Simply because poor materials were once selected — either because nothing better was available or as a cost-savings measure — is no reason to today replicate that choice. By that standard if the original was BeO the replacement must also be BeO.
 
Your Sanken document refers to the use of "silicone grease" but the recommended materials listed there are all heat sink/thermal compounds (which, however, likely have silicone grease as a base component). So, there may be just some issue with terminology here. I don't believe that anyone in this thread has recommended use of pure silicone grease over thermal compound.

Yes, I'm sorry made a mistake about the terminology. I meant thermal compound.
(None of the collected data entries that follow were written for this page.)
(* ===== verification/Prelude.v ===== *)
(** * QuickView launcher: a verification development

    The program is the desktop launcher of QuickView,
    [src/src-tauri/src/main.rs] (one function, [main]).  Its parts:

    - the Window Manager (library code of Tauri, not in the repository):
      two windows, labelled ["splashscreen"] and ["main"], looked up in
      [setup] and later evaluated into, closed and shown;
    - the Process Supervisor: [Command::new_sidecar("trame")] with fixed
      arguments and the environment [PYTHONUNBUFFERED=1], spawned once;
      it returns a receiver of [CommandEvent]s;
    - the Event Router: the [async] task spawned in [setup], a
      [while let Some(event) = rx.recv().await] loop that prints every
      event and, on standard-output lines, reacts to two markers:
      ["tauri-server-port="] (the port is [line.split("=")] token 1,
      trimmed, formatted into a [window.location.replace] script that is
      evaluated in the main window) and ["tauri-client-ready"] (sleep two
      seconds, close the splash window with [unwrap], show the main window
      with [unwrap]);
    - [setup] itself: the two [get_window(..).unwrap()] lookups, the
      macOS-only display-scaling block, the sidecar spawn with [expect],
      and the spawn of the router task.

    ** Files, and the code each models
    - [Prelude]: this header, the [quickview_scope] notations, Rust's
      [Result] ([result]), the panic monad [outcome] ([Ret]/[Panic], with
      [unwrap], [unwrap_opt] and [expect] carrying Rust's panic messages),
      the state-and-panic monad [stm] in which [setup] and the router task
      are written, [target_os] for the [#[cfg(target_os)]] blocks, the
      hint databases [quickview]/[quickview_rw] and the string lemmas.
    - [RustStr]: the [&str] operations the router uses, translated from
      their Rust meaning, on the UTF-8 bytes of the string:
      [str_contains] ([str::contains]), [str_split] ([str::split] on a
      one-character pattern, collected into a [Vec]), [vec_index] ([Vec]
      indexing, panicking out of range with Rust's message) and
      [str_trim] ([str::trim]: [utf8_chars] cuts the bytes into
      characters, [utf8_code] decodes one, [char_is_whitespace] is
      [char::is_whitespace] with Unicode's [White_Space], and the
      whitespace characters at both ends are dropped).  Lemmas: the
      pieces concatenate back to the string, decoding distributes over
      a valid UTF-8 prefix, trailing whitespace leaves the trim
      unchanged, whitespace holds no ['='].
    - [Navigation]: the two markers, [extract_port] (lines 84-87:
      [line.split("=")], token [1], [trim]) and the navigation script
      (lines 90-104, its text kept verbatim).  Theorems: the behaviour of
      [extract_port] on every line (never a panic once the line holds
      [=]) and the round trip from the server's ["tauri-server-port=P"]
      line, whatever whitespace ends it, back to [P].
    - [Sidecar]: [CommandEvent] and [TerminatedPayload], the command
      built at lines 69-74 ([server_command]: the variables it sets are
      added to the environment the child inherits) and the event channel
      ([Channel], a FIFO with an open flag and an optional capacity).
    - [Window]: the calls made on Tauri windows as the class [WindowOps],
      the laws the program relies on as [WindowLaws], and the reference
      implementation [RefWindows] (a [gmap] from labels to records) that
      satisfies them and in which the witnesses compute; like Tauri 1,
      it answers [Ok] to a call on a closed window and changes nothing.
    - [Router]: the [World] (windows, standard output, a clock in
      seconds, the trace of effects), [handle_stdout], [handle_event]
      (lines 81-145) and [router_loop] (line 80) in [stm]; the
      specification [event_effects] that lists the effects of each event
      and its interpreter [exec_effects].  Theorems: the loop refines the
      effect specification; per event kind, the exact effects, output and
      window changes; without a ready line no window changes, and after
      the first ready line the splash is closed and the main window shown;
      the clock advances two seconds per ready line.
    - [Setup]: the [Platform] ([new_sidecar], [spawn], the OS), the
      macOS scaling block [dpi_setup] (lines 18-67) and [setup] (lines
      14-78).  Theorems: the panics of [setup] (missing window, sidecar
      errors, with their messages), its result when all succeeds, and
      the resize happens exactly when [scale_factor > 1.5] as an IEEE-754
      comparison.
    - [System]: the running program as the step relation [step]: the
      child's side (a send, the close) or one turn of the router task
      ([task_step]: receive and handle, panic, or end on [None]).
      Theorems, by induction on [rtc step]: every reachable state is the
      sequential loop run on the events received so far (the sequential
      loop refines the concurrent system), the task drains its channel,
      and the readiness results hold of every reachable state.
    - [Launch]: the whole launch: [setup]'s world, the child's output
      forwarded by Tauri's readers (lost once a crashed task dropped the
      receiver), and the router task, as [lstep] on [Launch]; a
      deterministic scheduler [launch_run] (each launch step is a
      system step, and fuel [launch_measure] takes the scheduler to the
      end).  Theorems: termination within [launch_measure] steps; no
      deadlock (stuck exactly when over); and the end-to-end result: one
      ready line gives every event handled in order, the task finished,
      the main window shown and the splash closed.
    - [Readiness]: the order of [close] and [show]: every [show] of the
      main window comes right after a [close] of the splash, in every
      reachable state.  Lemmas for a ready line that comes when the
      splash is already closed: if [close] of a closed window returns
      [Ok] and changes nothing (Tauri 1), every event is then handled
      without a panic and the windows stay as they are.
    - [Schedule]: what a launch ends with.  A finished task received the
      whole output and holds the loop's world; a crashed task stopped
      at the first event whose handler panics ([first_panic]) and the
      rest of the output is lost.  Theorems: two final launches from the
      same start agree on the task's end, the events received and the
      world, whatever the schedule and the channel capacities.
    - [Session]: the launch as the user sees it.  Theorems: after the
      server's port line and its ready line, every schedule sent the main
      window the navigation script for that port before showing it; a
      finished launch received and logged every event of the server's
      output in order and slept two seconds per ready line; with Tauri
      1's [close], more ready lines after the first change nothing: the
      launch finishes with the main window shown.
    - [Main]: [fn main] (lines 12-14, 148-151): the [setup] closure
      ending in [Ok(())] ([setup_hook]), [run] and its [expect]
      ([app_main]; the outcome of Tauri's build of the application is
      an argument).  Theorem: the [expect] fires exactly when the build
      fails; once built, [main] panics exactly when [setup] does, with
      its message.

    ** Bounds and units
    The sleep of line 109 is [Duration::from_secs(2)] and the clock of
    [World] counts seconds ([ESleep 2]), a small [nat].  No fuel is
    needed for the loop: it recurses on the list of received events, and
    [system_drains] bounds the number of steps that empty a closed
    channel by its length plus one.  The launch scheduler [launch_run]
    takes fuel; [launch_measure] ([2] per event of the child's output,
    plus the queue, the open channel and the running task, so
    [2 * |output| + 2] at the start) is enough, because every step
    lowers it ([lstep_measure], [launch_run_final]).  The scale factor
    is a [spec_float] compared with [SFltb] against the float [1.5], as Rust's [f64]
    comparison [scale_factor > 1.5]; no other arithmetic appears.

    ** Assumptions
    The window manager is Tauri's: its behaviour enters only through
    [WindowLaws], which [RefWindows] shows satisfiable.  A panic inside
    the spawned task kills the task, not the process ([Crashed] in
    [System]).  Tauri's spawn and its readers (library code) are
    modelled in [Launch] from their behaviour: the output forwarded in
    order, a full channel making the reader wait, a failed send after
    the receiver is gone ignored, the channel closed at the end.
    What a second ready line does depends on Tauri's [close] of a
    window that is already closed; Tauri 1 returns [Ok], which is the
    hypothesis [close_closed_ok] of [launch_ready_repeated], true of
    [RefWindows].  Rust's [unwrap] and [expect] append the [Debug] form
    of the error to the panic message ([": {e:?}"]); the model keeps the
    message without it, since errors are opaque strings here.
    Strings are the UTF-8 bytes of Rust's [&str]; the theorems on
    [str_trim] assume valid UTF-8 where they need it, as every [&str] is.
    A handler that panics is modelled by the state monad [stm], which
    returns no state on a panic: the crashed task's world is the one
    before the event it panicked on.  What that handler did before its
    [unwrap] (the [println] of the line, the sleep, an [eval]) is
    therefore not in the crashed world.  No theorem depends on it:
    those effects print, wait or evaluate a script, and change no
    window's open or visible state, which is all the theorems on
    crashed launches state.

    ** Not modelled
    Tauri's window and webview internals (only the interface the program
    relies on), the JavaScript of the scripts (they are strings), the
    sidecar server itself (its output is an arbitrary list of events),
    [generate_context!] (configuration generated at build time: it is
    the platform and initial world [app_main] receives), how Tauri
    builds the application (only whether the build fails, the argument
    [build] of [app_main]), the [use] and
    [cfg_attr] lines, and packaging. *)

From Stdlib Require Import Ascii String.
From stdpp Require Import base list strings.

Declare Scope quickview_scope.
Delimit Scope quickview_scope with qv.
Open Scope quickview_scope.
I'm looking for a heat sink/thermal compound that matches or has similar values that suggests in the Sanken datasheet, which are less than 1 W/mK, but modern thermal compound like the Arctic MX-4 exceeds the that value (8.5 W/mK) and I'm not sure if it's suitable for the job. Viscosity is another variable that's in my thoughts too.

I meant by typical white grease, cheap white thermal compund used in CPU's, sorry.
 
OK, I misread you as asking about 3 possibilities rather than 2 which are both "PC thermal grease".

The concern which has been raised (and which has also been disputed) with the "modern" CPU-type compounds is lower resistivity and lower dielectric strength (even if they are described as "non-conducting"). Arctic does not seem to give any spec for dielectric strength. Still, it may be better or worse than what you might get with "cheap CPU compound". Presumably if it was as high as SC102 then Arctic would publicize that.

MX-4's viscosity is also 3 times higher than DOW SC102, which I think translates, at least, to some difference in application procedure.